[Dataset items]
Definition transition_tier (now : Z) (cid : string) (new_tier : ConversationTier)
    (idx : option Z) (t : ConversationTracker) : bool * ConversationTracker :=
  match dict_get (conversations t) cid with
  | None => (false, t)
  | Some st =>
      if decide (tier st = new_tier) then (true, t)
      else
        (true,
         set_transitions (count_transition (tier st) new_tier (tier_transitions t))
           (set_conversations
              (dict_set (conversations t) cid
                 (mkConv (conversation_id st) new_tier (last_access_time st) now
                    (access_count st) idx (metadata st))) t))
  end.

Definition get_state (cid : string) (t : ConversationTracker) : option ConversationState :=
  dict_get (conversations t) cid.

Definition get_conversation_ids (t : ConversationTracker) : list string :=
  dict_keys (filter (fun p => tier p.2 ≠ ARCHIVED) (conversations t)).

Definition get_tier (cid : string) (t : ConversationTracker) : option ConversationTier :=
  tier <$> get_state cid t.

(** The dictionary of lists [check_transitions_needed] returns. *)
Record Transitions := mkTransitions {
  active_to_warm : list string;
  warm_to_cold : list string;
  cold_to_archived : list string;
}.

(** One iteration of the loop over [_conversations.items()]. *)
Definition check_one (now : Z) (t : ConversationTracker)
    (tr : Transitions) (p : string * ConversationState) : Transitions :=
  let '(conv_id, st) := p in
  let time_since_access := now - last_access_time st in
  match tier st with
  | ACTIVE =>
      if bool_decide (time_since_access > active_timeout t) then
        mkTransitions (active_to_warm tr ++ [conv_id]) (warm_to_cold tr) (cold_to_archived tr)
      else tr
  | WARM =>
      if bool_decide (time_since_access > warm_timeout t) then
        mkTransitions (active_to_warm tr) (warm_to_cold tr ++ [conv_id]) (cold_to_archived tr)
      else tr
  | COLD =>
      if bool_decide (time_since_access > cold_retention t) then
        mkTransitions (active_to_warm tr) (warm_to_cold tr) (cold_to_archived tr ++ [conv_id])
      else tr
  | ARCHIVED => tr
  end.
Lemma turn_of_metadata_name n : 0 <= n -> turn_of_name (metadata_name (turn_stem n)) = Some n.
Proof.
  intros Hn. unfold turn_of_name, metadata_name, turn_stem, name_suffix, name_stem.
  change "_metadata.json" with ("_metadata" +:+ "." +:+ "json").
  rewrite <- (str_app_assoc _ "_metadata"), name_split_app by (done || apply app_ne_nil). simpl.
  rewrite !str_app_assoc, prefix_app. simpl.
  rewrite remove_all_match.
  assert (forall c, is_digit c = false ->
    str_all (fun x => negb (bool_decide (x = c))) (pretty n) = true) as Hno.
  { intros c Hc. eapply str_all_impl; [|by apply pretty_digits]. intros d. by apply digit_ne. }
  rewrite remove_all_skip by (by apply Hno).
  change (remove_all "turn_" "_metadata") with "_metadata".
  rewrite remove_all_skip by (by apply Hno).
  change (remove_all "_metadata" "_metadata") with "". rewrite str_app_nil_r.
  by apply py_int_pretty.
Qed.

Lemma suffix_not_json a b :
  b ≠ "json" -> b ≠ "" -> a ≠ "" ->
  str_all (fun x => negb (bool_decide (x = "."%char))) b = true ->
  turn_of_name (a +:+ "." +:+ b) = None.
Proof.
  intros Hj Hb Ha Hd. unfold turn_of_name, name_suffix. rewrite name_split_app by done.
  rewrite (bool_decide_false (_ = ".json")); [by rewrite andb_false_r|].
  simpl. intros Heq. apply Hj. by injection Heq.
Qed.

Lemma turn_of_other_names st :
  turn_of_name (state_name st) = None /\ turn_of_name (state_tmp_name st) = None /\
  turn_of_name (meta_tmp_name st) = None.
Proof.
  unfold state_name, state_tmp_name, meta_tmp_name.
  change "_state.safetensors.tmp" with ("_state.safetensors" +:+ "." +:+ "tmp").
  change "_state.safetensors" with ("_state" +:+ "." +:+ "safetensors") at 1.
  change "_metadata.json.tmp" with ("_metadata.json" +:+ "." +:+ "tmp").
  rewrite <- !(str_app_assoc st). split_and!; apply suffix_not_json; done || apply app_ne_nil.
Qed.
* * *
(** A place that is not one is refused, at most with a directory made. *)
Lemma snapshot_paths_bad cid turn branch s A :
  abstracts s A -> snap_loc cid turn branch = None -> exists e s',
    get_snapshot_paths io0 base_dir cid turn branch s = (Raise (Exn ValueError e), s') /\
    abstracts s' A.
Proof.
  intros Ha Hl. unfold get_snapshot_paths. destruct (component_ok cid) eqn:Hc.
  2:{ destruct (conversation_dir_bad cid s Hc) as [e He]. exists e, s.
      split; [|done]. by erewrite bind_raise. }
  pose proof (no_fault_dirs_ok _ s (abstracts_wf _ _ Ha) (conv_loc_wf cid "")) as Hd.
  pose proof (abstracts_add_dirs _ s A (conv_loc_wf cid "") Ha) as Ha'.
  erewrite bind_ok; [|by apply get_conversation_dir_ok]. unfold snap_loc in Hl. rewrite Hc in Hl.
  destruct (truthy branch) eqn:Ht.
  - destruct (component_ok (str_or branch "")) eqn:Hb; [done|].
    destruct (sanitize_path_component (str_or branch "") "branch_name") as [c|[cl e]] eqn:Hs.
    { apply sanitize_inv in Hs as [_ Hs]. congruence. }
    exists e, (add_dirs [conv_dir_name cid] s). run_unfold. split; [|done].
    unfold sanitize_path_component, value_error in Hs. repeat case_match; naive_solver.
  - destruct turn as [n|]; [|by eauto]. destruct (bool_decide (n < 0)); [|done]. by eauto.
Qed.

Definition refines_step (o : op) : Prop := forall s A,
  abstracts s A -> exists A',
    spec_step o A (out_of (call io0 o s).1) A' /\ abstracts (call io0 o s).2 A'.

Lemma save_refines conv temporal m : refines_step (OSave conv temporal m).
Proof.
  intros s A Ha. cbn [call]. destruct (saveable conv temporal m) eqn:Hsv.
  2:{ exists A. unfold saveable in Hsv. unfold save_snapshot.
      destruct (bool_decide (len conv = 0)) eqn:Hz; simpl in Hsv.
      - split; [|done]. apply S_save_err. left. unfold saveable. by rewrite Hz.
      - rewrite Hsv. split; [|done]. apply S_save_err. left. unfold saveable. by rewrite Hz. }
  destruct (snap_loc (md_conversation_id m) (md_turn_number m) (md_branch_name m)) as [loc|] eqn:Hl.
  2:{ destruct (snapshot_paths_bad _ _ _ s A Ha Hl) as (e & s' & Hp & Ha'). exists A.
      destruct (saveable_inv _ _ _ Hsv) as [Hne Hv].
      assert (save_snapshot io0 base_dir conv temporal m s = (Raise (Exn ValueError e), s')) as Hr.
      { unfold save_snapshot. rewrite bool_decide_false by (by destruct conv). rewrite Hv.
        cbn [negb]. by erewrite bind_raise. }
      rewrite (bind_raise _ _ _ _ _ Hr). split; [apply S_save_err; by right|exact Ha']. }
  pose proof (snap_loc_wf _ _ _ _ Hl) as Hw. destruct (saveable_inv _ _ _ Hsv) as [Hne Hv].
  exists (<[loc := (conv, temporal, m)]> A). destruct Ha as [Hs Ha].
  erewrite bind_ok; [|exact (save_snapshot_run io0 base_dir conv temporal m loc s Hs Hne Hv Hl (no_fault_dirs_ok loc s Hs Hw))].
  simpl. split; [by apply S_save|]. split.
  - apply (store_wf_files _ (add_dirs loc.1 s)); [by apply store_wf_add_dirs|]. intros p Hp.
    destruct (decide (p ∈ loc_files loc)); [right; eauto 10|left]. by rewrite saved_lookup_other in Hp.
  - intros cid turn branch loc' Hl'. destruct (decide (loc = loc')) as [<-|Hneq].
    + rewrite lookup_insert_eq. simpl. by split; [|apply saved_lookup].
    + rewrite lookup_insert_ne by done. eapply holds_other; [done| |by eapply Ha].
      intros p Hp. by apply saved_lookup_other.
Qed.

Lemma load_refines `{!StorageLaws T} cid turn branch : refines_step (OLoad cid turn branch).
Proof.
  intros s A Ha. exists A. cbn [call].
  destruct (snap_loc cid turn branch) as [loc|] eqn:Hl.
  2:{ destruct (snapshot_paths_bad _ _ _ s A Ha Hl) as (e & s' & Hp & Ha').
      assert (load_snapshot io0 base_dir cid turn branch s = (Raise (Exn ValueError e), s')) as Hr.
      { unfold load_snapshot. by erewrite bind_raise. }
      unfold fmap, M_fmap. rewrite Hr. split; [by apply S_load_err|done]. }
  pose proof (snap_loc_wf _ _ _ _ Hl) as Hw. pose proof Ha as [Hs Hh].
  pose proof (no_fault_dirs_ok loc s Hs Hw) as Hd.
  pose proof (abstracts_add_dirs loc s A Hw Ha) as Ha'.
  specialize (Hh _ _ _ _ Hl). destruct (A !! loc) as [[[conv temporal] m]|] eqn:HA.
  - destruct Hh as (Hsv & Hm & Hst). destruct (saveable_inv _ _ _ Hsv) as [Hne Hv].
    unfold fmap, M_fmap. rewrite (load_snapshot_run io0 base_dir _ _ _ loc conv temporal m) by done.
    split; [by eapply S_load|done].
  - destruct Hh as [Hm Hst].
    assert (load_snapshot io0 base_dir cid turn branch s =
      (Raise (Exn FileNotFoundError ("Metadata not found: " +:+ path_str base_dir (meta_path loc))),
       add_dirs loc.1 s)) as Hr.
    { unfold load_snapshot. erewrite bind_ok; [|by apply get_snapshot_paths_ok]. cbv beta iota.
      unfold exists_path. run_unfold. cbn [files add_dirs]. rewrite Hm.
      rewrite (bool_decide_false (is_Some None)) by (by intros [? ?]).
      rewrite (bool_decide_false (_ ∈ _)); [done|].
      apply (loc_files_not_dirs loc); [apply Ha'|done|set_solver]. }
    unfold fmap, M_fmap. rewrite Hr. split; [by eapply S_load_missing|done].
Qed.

◆ **WORK ITEM**
Go to the line with "if bool_decide (time_since_access > active_timeout" in the entries above and repeat every line from there through the line with "if bool_decide (time_since_access > warm_timeout", exactly and with no other text.

◆ **SOLUTION BELOW**
      if bool_decide (time_since_access > active_timeout t) then
        mkTransitions (active_to_warm tr ++ [conv_id]) (warm_to_cold tr) (cold_to_archived tr)
      else tr
  | WARM =>
      if bool_decide (time_since_access > warm_timeout t) then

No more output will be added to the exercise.